Не случайно поэтому исследователь истории пермской книги Н. Ф. Аверина интерпретировала мотивацию отношения чиновников-масонов к новому городу как желание «на новом месте <…> построить <…> если не город Солнца, то хотя бы город Разума, Знаний, Справедливости»118. Разумеется, проект идеального города свойственен был взгляду на город изнутри: так хотел бы сознавать себя человек, родившийся и живущий в Перми, усвоивший ее мифологию. Однако реальный город, по-видимому, мало соответствовал этому образу.
§ 5. Город-фантом (на материале путевого очерка Х1Х века)

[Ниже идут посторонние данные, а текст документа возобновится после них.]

(** * AnichartGraphQLReader: a shallow embedding of [read_graphql.py]

    The script posts one GraphQL query to AniList, extracts three cells per
    media entry, sorts the rows by English title and prints / copies a
    tab-separated table.  Python dictionaries are finite maps with string
    keys, exceptions are an explicit error result, and the global state
    (the [VARIABLES] mapping, standard output, the clipboard, the requests
    sent) is threaded through a state-and-exception monad. *)

From stdpp Require Import gmap strings list pretty sorting.

Local Open Scope Z_scope.
Local Open Scope string_scope.

(** ** Python values and exceptions *)

Module Py.

(** Exceptions the script can end with.  [SystemExit code] is what the
    [exit] builtin raises; [Other] stands for the exceptions of the
    transport layer ([requests]) and of the JSON decoder. *)
Inductive exn :=
| KeyError (k : string)
| TypeError
| SystemExit (code : option Z)
| Other (name : string).

Inductive result (A : Type) :=
| Ok (a : A)
| Raise (e : exn).
Arguments Ok {A} a.
Arguments Raise {A} e.

Definition bind {A B} (m : result A) (k : A → result B) : result B :=
  match m with
  | Ok a => k a
  | Raise e => Raise e
  end.

(** JSON leaves as [json.loads] gives them for the scalar fields the query
    selects (GraphQL [Int], [String], or [null]): [None], an [int] or a
    [str].  A [str] is carried as its UTF-8 text; byte-wise comparison of
    UTF-8 agrees with Python's code-point order.  The other leaves a JSON
    document can hold ([float], [bool], lists, objects) are not values of
    this type: what is proved here is about responses whose title and date
    fields are of the types the query selects. *)
Inductive scalar :=
| SNone
| SInt (n : Z)
| SStr (s : string).
Lemma toLowerCase_idem s : toLowerCase (toLowerCase s) = toLowerCase s.
Proof. induction s as [| a r IH]; [done |]. cbn. by rewrite lowerChar_idem, IH. Qed.

Lemma equalIgnoringCase_lower a b :
  equalIgnoringCase a b = true <-> toLowerCase a = toLowerCase b.
Proof.
  revert b. induction a as [| x a IH]; intros [| y b]; cbn; try done.
  rewrite andb_true_iff, IH, Ascii.eqb_eq. split; [by intros [-> ->] | by intros [= -> ->]].
Qed.

Lemma includes_In l x : includes l x = true <-> In x l.
Proof.
  unfold includes. rewrite existsb_exists. split.
  - by intros (y & Hy & ->%String.eqb_eq).
  - intros H. exists x. by rewrite String.eqb_refl.
Qed.

Lemma validTypes_lower t :
  In t validTypes -> toLowerCase t = t /\ hasChar "." t = true.
Proof. cbn. intros H. repeat destruct H as [<- | H]; try done. Qed.

(** The test of the code is the test on the final extension. *)
Lemma type_check_iff name :
  includes validTypes (toLowerCase (substring name (lastIndexOf name "."))) = true <->
  acceptedType name.
Proof.
  rewrite includes_In. split.
  - intros Hin. destruct (hasChar "." name) eqn:Hdot.
    + destruct (split_last _ _ Hdot) as (stem & e & -> & He).
      rewrite extension_last in Hin by done.
      exists (String "." e), (toLowerCase (String "." e)). split_and!; [by exists stem, e | done |].
      apply equalIgnoringCase_lower. by rewrite toLowerCase_idem.
    + rewrite extension_none in Hin by done.
      apply validTypes_lower in Hin as [_ Hd]. rewrite hasChar_lower in Hd. congruence.
  - intros (ext & t & (stem & e & -> & -> & He) & Ht & Heq).
    rewrite extension_last by done.
    apply equalIgnoringCase_lower in Heq. rewrite Heq.
    apply validTypes_lower in Ht as Hl. destruct Hl as [-> _]. done.
Qed.

(** C7, amended: a selected file of at most 10 MB is accepted if and only
    if the final extension of its name, compared without regard to case,
    is one of .txt, .pdf, .docx, .html, .md; with any other extension the
    page stays as it was, no file is stored, and the user is told so. *)
Theorem file_type_checked f p :
  (size f <= maxSize)%N ->
  (accepted f p <-> acceptedType (name f)) /\
  (~ acceptedType (name f) ->
     state (handleFileSelection f p) = p /\
     effects (handleFileSelection f p) =
       [Alert "Invalid file type. Please upload a TXT, PDF, DOCX, HTML, or MD file."]).
Proof.
  intros Hsize. unfold accepted. rewrite handleFileSelection_run.
  destruct (N.ltb_spec maxSize (size f)); [lia |].
  rewrite <- type_check_iff.
  destruct (includes _ _); cbn.
  - split; [done | intros H'; by destruct H'].
  - split; [| done]. split; [intros [_ [=]] | discriminate].
Qed.

(** Without the bound on the size the equivalence fails: a file of more
    than 10 MB named notes.txt has an accepted extension and is not
    accepted. *)
Lemma file_type_alone_counterexample :
  acceptedType (name bigTextFile) /\ ~ accepted bigTextFile initialPage.
Proof.
  split.
  - exists ".txt", ".txt". split_and!; [by exists "notes", "txt" | cbn; tauto | reflexivity].
  - intros [H _]. rewrite handleFileSelection_run in H. discriminate H.
Qed.
(** C4, as amended.  The constraint name that a generator built without
    options gives to the CHECK constraint of a branded column [c] of table
    [t] is [chk_t_c_branded]; the helper [CheckConstraintName(t, c)]
    returns another name, [chk_t_c_format]; a format supplied with
    [WithConstraintFormat] replaces the name by the format applied to
    [(t, c)], which for a template with two [%s] placeholders is the
    template with [t] and [c] in their place. *)
Theorem constraint_names (U : Unicode) (t c : string) :
  (forall col ns, Branded col ns -> schema.Column_Name col = c ->
     fmap (option_map schema.Check_Name)
       (postgres.GenerateForColumn (postgres.NewBrandedConstraintGenerator []) t col)
     = Ok (Some (brandedName t c)))
  /\ branded.CheckConstraintName t c = Ok (formatName t c)
  /\ (forall format name col ns, Branded col ns -> schema.Column_Name col = c ->
        fmt.Sprintf format [fmt.AString t; fmt.AString c] = Ok name ->
        fmap (option_map schema.Check_Name)
          (postgres.GenerateForColumn
             (postgres.NewBrandedConstraintGenerator
                [postgres.WithConstraintFormat format]) t col)
        = Ok (Some name))
  /\ (forall pre mid post col ns,
        NoPercent pre -> NoPercent mid -> NoPercent post ->
        Branded col ns -> schema.Column_Name col = c ->
        fmap (option_map schema.Check_Name)
          (postgres.GenerateForColumn
             (postgres.NewBrandedConstraintGenerator
                [postgres.WithConstraintFormat (pre ++ "%s" ++ mid ++ "%s" ++ post)])
             t col)
        = Ok (Some (pre ++ t ++ mid ++ c ++ post))).
Proof.
  assert (Hfmt : forall format name col ns,
            Branded col ns -> schema.Column_Name col = c ->
            fmt.Sprintf format [fmt.AString t; fmt.AString c] = Ok name ->
            fmap (option_map schema.Check_Name)
              (postgres.GenerateForColumn
                 (postgres.NewBrandedConstraintGenerator
                    [postgres.WithConstraintFormat format]) t col)
            = Ok (Some name)).
  { intros format name col ns (ct & Hc & Hb) <- Hn.
    erewrite GenerateForColumn_branded; eauto. reflexivity. }
  split; [|split; [|split]].
  - intros col ns (ct & Hc & Hb) <-.
    erewrite GenerateForColumn_branded; eauto; [reflexivity|].
    apply Sprintf_default_name.
  - apply Sprintf_format_name.
  - exact Hfmt.
  - intros pre mid post col ns Hpre Hmid Hpost Hb Hc.
    apply (Hfmt _ _ col ns Hb Hc). now apply Sprintf_two_placeholders.
Qed.

(** C4 as stated fails: for the table [tasks] and the column [id] the
    helper returns [chk_tasks_id_format], which is not the name
    [chk_tasks_id_branded] that the generator gives by default. *)
Lemma CheckConstraintName_is_not_the_default :
  (forall U : Unicode,
     @branded.CheckConstraintName U "tasks" "id" = Ok "chk_tasks_id_format"
     /\ fmap (option_map schema.Check_Name)
          (@postgres.GenerateForColumn U
             (postgres.NewBrandedConstraintGenerator []) "tasks"
             (samples.column "id" (schema.BrandedIDType "TSK") false))
        = Ok (Some "chk_tasks_id_branded"))
  /\ "chk_tasks_id_format" <> "chk_tasks_id_branded".
Proof. split; [intros U; split; reflexivity | discriminate]. Qed.
(* ===== verification/_CoqProject ===== *)
-Q . S2P
Prelude.v
Exceptions.v
BuildGraph.v
Kahn.v
GraphSpec.v
CliGraph.v
Keys.v
PyDict.v
Dashboard.v
Eff.v
PyBytes.v
BuildResult.v
BuildResultSpec.v
Console.v
Sha256.v
CacheNames.v
Ledger.v
CacheDisk.v
LocalCache.v
HttpCache.v
CacheFrame.v
CacheSpec.v
CacheOps.v
CacheClaims.v
CacheMirror.v
Store.v
StoreSpec.v
StoreClaims.v
RmwLock.v
Cleanup.v
TeardownSpec.v
CleanupRun.v
Parallel.v
Ipv4.v
Devices.v
Validate.v
Artifacts.v
Hypervisor.v
PlanSpec.v
Executor.v
Sidecar.v
Url.v
Xml.v
Shell.v
Conn.v
Naming.v
Creds.v
CloudInit.v
CloudInitSpec.v
Gateway.v
Remote.v
Ssh.v
Native.v
SshSpec.v
Qga.v
Pve.v
PveSpec.v
HostTools.v
Installer.v
InstallerSpec.v
Profile.v
Context.v
Preflight.v
PveClient.v
Libvirt.v
LibvirtSpec.v
LibvirtLaws.v
LibvirtRun.v
EsxiDriver.v
EsxiSpec.v
EsxiNet.v
EsxiGuest.v
Provision.v
VmBuild.v
NodeHooks.v
Lifecycle.v
RecordSpec.v
RunSpec.v
LifecycleSpec.v
Cli.v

Проект идеального города скоро столкнулся с реальностью. Выпавшая Перми роль столицы древнего, обширного и богатого края долгое время, вплоть до 1860-х годов, не имела ни соответствующей хозяйственной основы, ни собственного человеческого потенциала. Пермь не стала ни центром торговли, ни промышленным городом. Материальное тело Перми оставалось убогим, город десятилетиями пребывал в застое. Этот контраст между идеальным статусом Перми и её реальным положением бросался в глаза. Одновременно с идеальным текстом города на протяжении всего Х1Х века развивается другой, ему противоположный.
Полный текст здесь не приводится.